The Minister for Social Development forgot an appointment this week. But, unlike beneficiaries, Louise Upston won't be facing any consequences for failing to show up.


THIS WEEK, Minister for Social Development Louise Upston failed to turn up for the reading of her own Bill in Parliament. While admitting she had 'stuffed up', Upston will not be sanctioned by the Government for failing to keep her appointment.  But that's not a tolerance that Upston herself is displaying toward welfare beneficiaries.  

The number of sanctions issued in the June quarter this year were up more than 50 percent on the same time a year ago. There were 10,389 sanctions issued in the June quarter, up 3630 or 53.7 percent compared to June 2023. The main reason that beneficiaries were sanctioned was for...not keeping appointments. Apparently, there is one rule for government Ministers and another rule for beneficiaries.

Even more disturbing, there has also been an increase in sanctions applied to benefits, reducing further what people get paid and plunging them into deeper poverty and desperation.

Earlier this year, the Government passed legislation to align benefit increases with inflation, rather than wage growth.  Another cost-cutting measure, the change will generate around $700 million for the Government. That money has effectively been pinched out of the pockets of the poor. Little wonder the Treasury warned the Minister of Social Development that the change was likely to plunge a further 7,000 children into poverty. Upston chose to ignore the warning.

Beneficiaries are caught in the pincers of increased harassment from Work and Income while, at the same time, being forced to navigate an ever more draconian bureaucratic system in order to access a benefit that denies people anything resembling even a modest standard of living.

This is coming at a time when unemployment continues to rise.
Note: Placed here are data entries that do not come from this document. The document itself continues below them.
(* ===== verification/Stm32f4.v ===== *)
(** target/stm32f4.c: the STM32 F2, F4 and F7 parts.  A region's extra members
    are the write parallelism, the number of its first sector, and the sector
    behind which the second bank starts. *)

From Stdlib Require Import ZArith Lia String.
From stdpp Require Import base list numbers option gmap.
From S2P Require Import Prelude CLib GdbIf MemManager GdbPacket TargetState Target Platform Command Dap Adiv5 Cortexm FlashDev.

Definition stm32f4_cmd_list : list command :=
  [cmd_entry "erase_mass" "stm32f4_cmd_erase_mass" "Erase entire flash memory";
   cmd_entry "option" "stm32f4_cmd_option" "Manipulate option bytes";
   cmd_entry "psize" "stm32f4_cmd_psize" "Configure flash write parallelism: (x8|x16|x32(default)|x64)"].

Definition FPEC_BASE : Z := 0x40023C00.
Definition FLASH_KEYR : Z := FPEC_BASE + 0x04.
Definition FLASH_OPTKEYR : Z := FPEC_BASE + 0x08.
Definition FLASH_SR : Z := FPEC_BASE + 0x0C.
Definition FLASH_CR : Z := FPEC_BASE + 0x10.
Definition FLASH_OPTCR : Z := FPEC_BASE + 0x14.
Definition FLASH_CR_PG : Z := 1.
Definition FLASH_CR_SER : Z := 2.
Definition FLASH_CR_MER : Z := 4.
Definition FLASH_CR_PSIZE16 : Z := 0x100.
Definition FLASH_CR_MER1 : Z := 0x8000.
Definition FLASH_CR_STRT : Z := 0x10000.
Definition FLASH_CR_EOPIE : Z := 0x1000000.
Definition FLASH_CR_ERRIE : Z := 0x2000000.
Definition FLASH_CR_LOCK : Z := 0x80000000.
Definition FLASH_SR_BSY : Z := 0x10000.
Definition FLASH_OPTCR_OPTLOCK : Z := 1.
Definition FLASH_OPTCR_OPTSTRT : Z := 2.
Definition FLASH_OPTCR_WDG_SW : Z := 0x20.
Definition FLASH_OPTCR_nDBANK : Z := 0x20000000.
Definition FLASH_OPTCR_DB1M : Z := 0x40000000.
Definition FLASH_OPTCR_PROT_MASK : Z := 0xff00.
Definition FLASH_OPTCR_PROT_L0 : Z := 0xaa00.
Definition FLASH_OPTCR_PROT_L1 : Z := 0xbb00.
Definition KEY1 : Z := 0x45670123.
Definition KEY2 : Z := 0xCDEF89AB.
Definition OPTKEY1 : Z := 0x08192A3B.
Definition OPTKEY2 : Z := 0x4C5D6E7F.
Definition SR_ERROR_MASK : Z := 0xF2.
Definition SR_EOP : Z := 1.
Definition DBGMCU_CR : Z := 0xE0042004.
Definition AXIM_BASE : Z := 0x8000000.
Definition ITCM_BASE : Z := 0x0200000.
Definition ID_STM32F20X : Z := 0x411.
Definition ID_STM32F40X : Z := 0x413.
Definition ID_STM32F42X : Z := 0x419.
Definition ID_STM32F446 : Z := 0x421.
Definition ID_STM32F401C : Z := 0x423.
Definition ID_STM32F411 : Z := 0x431.
Definition ID_STM32F401E : Z := 0x433.
Definition ID_STM32F46X : Z := 0x434.
Definition ID_STM32F412 : Z := 0x441.
Definition ID_STM32F74X : Z := 0x449.
Definition ID_STM32F76X : Z := 0x451.
Definition ID_STM32F72X : Z := 0x452.
Definition ID_STM32F410 : Z := 0x458.
Definition ID_STM32F413 : Z := 0x463.
Definition sizeof_stm32f4_flash : Z := 52.
Definition base_sector (f : target_flash) : Z := extra 1 f.
Definition bank_split (f : target_flash) : Z := extra 2 f.

Definition stm32f4_get_chip_name (idcode : Z) : option (list Z) :=
  if idcode =? ID_STM32F40X then Some (str "STM32F40x")
  else if idcode =? ID_STM32F42X then Some (str "STM32F42x")
  else if idcode =? ID_STM32F46X then Some (str "STM32F47x")
  else if idcode =? ID_STM32F20X then Some (str "STM32F2")
  else if idcode =? ID_STM32F446 then Some (str "STM32F446")
  else if idcode =? ID_STM32F401C then Some (str "STM32F401C")
  else if idcode =? ID_STM32F411 then Some (str "STM32F411")
  else if idcode =? ID_STM32F412 then Some (str "STM32F412")
  else if idcode =? ID_STM32F401E then Some (str "STM32F401E")
  else if idcode =? ID_STM32F413 then Some (str "STM32F413")
  else if idcode =? ID_STM32F74X then Some (str "STM32F74x")
  else if idcode =? ID_STM32F76X then Some (str "STM32F76x")
  else if idcode =? ID_STM32F72X then Some (str "STM32F72x")
  else None.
Unemployment was officially 4.3 percent in the March quarter, up from 3.4 percent a year earlier. It's also worth noting that the underutilisation rate, people who cannot find enough paid work, rose from 9.1 to 11.2 percent.

According to most forecasts, a further 40,000 jobs are likely to have disappeared by this time next year.

The supreme irony is that while the Government claims its welfare 'reforms' are all about getting people into jobs, the Government itself is putting people out of work. Its cost-cutting measures have so far resulted in over 4,000 job losses in the public sector, with more to come.

This is what Prime Minister Christopher Luxon calls 'getting the country back on track'. That's the spin. The truth is that the coalition government, facing a cost-of-living crisis, is seeking to protect the interests of the wealthy, via its austerity policies. Its ordinary people who are being forced to carry the economic burden for a crisis that they are not responsible for.